### [Required action]
Each record that follows must be reproduced exactly.

(Given data begins)

Definition turn_guard self request frame prompt (h : list ev) (e : ev) : Prop :=
  undecided h /\
  match projT1 e with
  | QStream route r => h = [] /\ request_ok self frame route r
  | QDecide d => decision_ok self request frame prompt h d
  | _ => True
  end.

(** *** The calls *)
Definition intent_of (c : ModelToolCall) : ToolIntent := MkToolIntent (tc_call_id c) (tc_name c) (tc_arguments c) None.

Lemma tool_intents_spec calls available seen intents : tool_intents calls available seen = inr intents ->
  intents = intent_of <$> calls /\ Forall (fun c => tc_name c ∈ available /\ tc_call_id c ∉ seen) calls /\ NoDup (tc_call_id <$> calls).
Proof.
  unfold tool_intents. intros ([ids its] & Hf & [= <-])%ebind_inr.
  apply (efold_ind (fun dn st => st.1 = list_to_set (tc_call_id <$> dn) /\ st.2 = intent_of <$> dn /\
    Forall (fun c => tc_name c ∈ available /\ tc_call_id c ∉ seen) dn /\ NoDup (tc_call_id <$> dn))) in Hf as (_ & ? & ? & ?); [done| |].
  - repeat constructor.
  - intros dn c rest [ids1 its1] [ids2 its2] _ (H1 & H2 & Hall & Hnd). simpl in H1, H2. subst ids1 its1. unfold intent_step.
    case_bool_decide as Hname; simpl; [|done]. case_bool_decide as Hid; simpl; [done|]. destruct (tool_intent _) as [i|x] eqn:Hi; [|done]. intros [= <- <-].
    assert (i = intent_of c) as ->.
    { unfold tool_intent in Hi. simpl in Hi. py_simpl. done. }
    rewrite !fmap_app. simpl. apply not_elem_of_union in Hid as [Hnew Hseen]. rewrite elem_of_list_to_set in Hnew. split_and!; [set_solver|done|..].
    + apply Forall_app. by repeat constructor.
    + apply NoDup_app. split_and!; [done| |apply NoDup_singleton]. intros x Hx ->%list_elem_of_singleton. done.
Qed.

(** *** The answer *)
Record reading (a : Answer) (h : list ev) : Prop := {
  rd_said : said h = an_text a;
  rd_size : an_size a = byte_len (joined a) /\ an_size a <= text_limit;
  rd_calls : NoDup (tc_call_id <$> an_calls a) /\ Z.of_nat (length (an_calls a)) <= 32;
  rd_undecided : undecided h;
}.

Lemma undecided_cons h e : undecided h -> (forall d o, e <> (QDecide d ~> o)) -> undecided (e :: h).
Proof. intros Hu He d o [Heq|Hin]%elem_of_cons; [by apply (He d o)|by apply (Hu d o)]. Qed.

Section Turn.
Variables (self : ReActWorkflow) (request : RunRequest) (frame : WorkflowFrame) (prompt : option PromptEnvelope).

(** Tasks that decide nothing, whether they return or raise *)
Definition deciding_nothing {A : Type} (m : M A) h (R : A -> list ev -> Prop) : Prop :=
  forall l, mwp (turn_guard self request frame prompt) m l h (fun v _ h' => R v h') (fun _ _ h' => undecided h').

Lemma turn_bind {A B : Type} (m : M A) (k : A -> M B) h R :
  deciding_nothing m h (fun v h' => deciding_nothing (k v) h' R) -> deciding_nothing (mbind m k) h R.
Proof. intros Hm l. apply mwp_bind. eapply mwp_mono; [| |apply Hm]; [|done]. intros v l' h' Hk. apply Hk. Qed.

Lemma turn_ret {A : Type} (x : A) h (R : A -> list ev -> Prop) : R x h -> deciding_nothing (ret x) h R.
Proof. by intros HR l. Qed.

Lemma turn_reject c h (R : unit -> list ev -> Prop) : undecided h -> (c = false -> R tt h) -> deciding_nothing (reject_if c) h R.
Proof. intros Hu HR l. unfold reject_if. destruct c; [done|by apply HR]. Qed.

Lemma turn_of_res {A : Type} (r : res A) h (R : A -> list ev -> Prop) : undecided h -> (forall x, r = Ok x -> R x h) -> deciding_nothing (of_res r) h R.
Proof. intros Hu HR l. unfold of_res. destruct r as [x|e]; [by apply mwp_ret, HR|done]. Qed.

Lemma turn_of_sum {A : Type} (r : exc + A) h (R : A -> list ev -> Prop) : undecided h -> (forall x, r = inr x -> R x h) -> deciding_nothing (of_sum r) h R.
Proof. intros Hu HR l. by apply mwp_of_sum; intros x Hx; [apply HR|]. Qed.

Lemma turn_emit e h (R : unit -> list ev -> Prop) :
  undecided h -> (undecided ((QEmit e ~> None) :: h) -> R tt ((QEmit e ~> None) :: h)) -> deciding_nothing (emit e) h R.
Proof.
  intros Hu HR l. assert (forall o, undecided ((QEmit e ~> o) :: h)) as Hun by (intros o; by apply undecided_cons).
  apply mwp_ask. intros [x|]; (split; [done|]); [apply Hun|apply HR, Hun].
Qed.

Lemma turn_close h (R : unit -> list ev -> Prop) :
  undecided h -> (undecided ((QCloseSource ~> None) :: h) -> R tt ((QCloseSource ~> None) :: h)) -> deciding_nothing close_source h R.
Proof.
  intros Hu HR l. assert (forall o, undecided ((QCloseSource ~> o) :: h)) as Hun by (intros o; by apply undecided_cons).
  apply mwp_ask. intros [x|]; (split; [done|]); [apply Hun|apply HR, Hun].
Qed.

(Given data ends)

### [Exercise result]
Definition turn_guard self request frame prompt (h : list ev) (e : ev) : Prop :=
  undecided h /\
  match projT1 e with
  | QStream route r => h = [] /\ request_ok self frame route r
  | QDecide d => decision_ok self request frame prompt h d
  | _ => True
  end.

(** *** The calls *)
Definition intent_of (c : ModelToolCall) : ToolIntent := MkToolIntent (tc_call_id c) (tc_name c) (tc_arguments c) None.

Lemma tool_intents_spec calls available seen intents : tool_intents calls available seen = inr intents ->
  intents = intent_of <$> calls /\ Forall (fun c => tc_name c ∈ available /\ tc_call_id c ∉ seen) calls /\ NoDup (tc_call_id <$> calls).
Proof.
  unfold tool_intents. intros ([ids its] & Hf & [= <-])%ebind_inr.
  apply (efold_ind (fun dn st => st.1 = list_to_set (tc_call_id <$> dn) /\ st.2 = intent_of <$> dn /\
    Forall (fun c => tc_name c ∈ available /\ tc_call_id c ∉ seen) dn /\ NoDup (tc_call_id <$> dn))) in Hf as (_ & ? & ? & ?); [done| |].
  - repeat constructor.
  - intros dn c rest [ids1 its1] [ids2 its2] _ (H1 & H2 & Hall & Hnd). simpl in H1, H2. subst ids1 its1. unfold intent_step.
    case_bool_decide as Hname; simpl; [|done]. case_bool_decide as Hid; simpl; [done|]. destruct (tool_intent _) as [i|x] eqn:Hi; [|done]. intros [= <- <-].
    assert (i = intent_of c) as ->.
    { unfold tool_intent in Hi. simpl in Hi. py_simpl. done. }
    rewrite !fmap_app. simpl. apply not_elem_of_union in Hid as [Hnew Hseen]. rewrite elem_of_list_to_set in Hnew. split_and!; [set_solver|done|..].
    + apply Forall_app. by repeat constructor.
    + apply NoDup_app. split_and!; [done| |apply NoDup_singleton]. intros x Hx ->%list_elem_of_singleton. done.
Qed.

(** *** The answer *)
Record reading (a : Answer) (h : list ev) : Prop := {
  rd_said : said h = an_text a;
  rd_size : an_size a = byte_len (joined a) /\ an_size a <= text_limit;
  rd_calls : NoDup (tc_call_id <$> an_calls a) /\ Z.of_nat (length (an_calls a)) <= 32;
  rd_undecided : undecided h;
}.

Lemma undecided_cons h e : undecided h -> (forall d o, e <> (QDecide d ~> o)) -> undecided (e :: h).
Proof. intros Hu He d o [Heq|Hin]%elem_of_cons; [by apply (He d o)|by apply (Hu d o)]. Qed.

Section Turn.
Variables (self : ReActWorkflow) (request : RunRequest) (frame : WorkflowFrame) (prompt : option PromptEnvelope).

(** Tasks that decide nothing, whether they return or raise *)
Definition deciding_nothing {A : Type} (m : M A) h (R : A -> list ev -> Prop) : Prop :=
  forall l, mwp (turn_guard self request frame prompt) m l h (fun v _ h' => R v h') (fun _ _ h' => undecided h').

Lemma turn_bind {A B : Type} (m : M A) (k : A -> M B) h R :
  deciding_nothing m h (fun v h' => deciding_nothing (k v) h' R) -> deciding_nothing (mbind m k) h R.
Proof. intros Hm l. apply mwp_bind. eapply mwp_mono; [| |apply Hm]; [|done]. intros v l' h' Hk. apply Hk. Qed.

Lemma turn_ret {A : Type} (x : A) h (R : A -> list ev -> Prop) : R x h -> deciding_nothing (ret x) h R.
Proof. by intros HR l. Qed.

Lemma turn_reject c h (R : unit -> list ev -> Prop) : undecided h -> (c = false -> R tt h) -> deciding_nothing (reject_if c) h R.
Proof. intros Hu HR l. unfold reject_if. destruct c; [done|by apply HR]. Qed.

Lemma turn_of_res {A : Type} (r : res A) h (R : A -> list ev -> Prop) : undecided h -> (forall x, r = Ok x -> R x h) -> deciding_nothing (of_res r) h R.
Proof. intros Hu HR l. unfold of_res. destruct r as [x|e]; [by apply mwp_ret, HR|done]. Qed.

Lemma turn_of_sum {A : Type} (r : exc + A) h (R : A -> list ev -> Prop) : undecided h -> (forall x, r = inr x -> R x h) -> deciding_nothing (of_sum r) h R.
Proof. intros Hu HR l. by apply mwp_of_sum; intros x Hx; [apply HR|]. Qed.

Lemma turn_emit e h (R : unit -> list ev -> Prop) :
  undecided h -> (undecided ((QEmit e ~> None) :: h) -> R tt ((QEmit e ~> None) :: h)) -> deciding_nothing (emit e) h R.
Proof.
  intros Hu HR l. assert (forall o, undecided ((QEmit e ~> o) :: h)) as Hun by (intros o; by apply undecided_cons).
  apply mwp_ask. intros [x|]; (split; [done|]); [apply Hun|apply HR, Hun].
Qed.

Lemma turn_close h (R : unit -> list ev -> Prop) :
  undecided h -> (undecided ((QCloseSource ~> None) :: h) -> R tt ((QCloseSource ~> None) :: h)) -> deciding_nothing close_source h R.
Proof.
  intros Hu HR l. assert (forall o, undecided ((QCloseSource ~> o) :: h)) as Hun by (intros o; by apply undecided_cons).
  apply mwp_ask. intros [x|]; (split; [done|]); [apply Hun|apply HR, Hun].
Qed.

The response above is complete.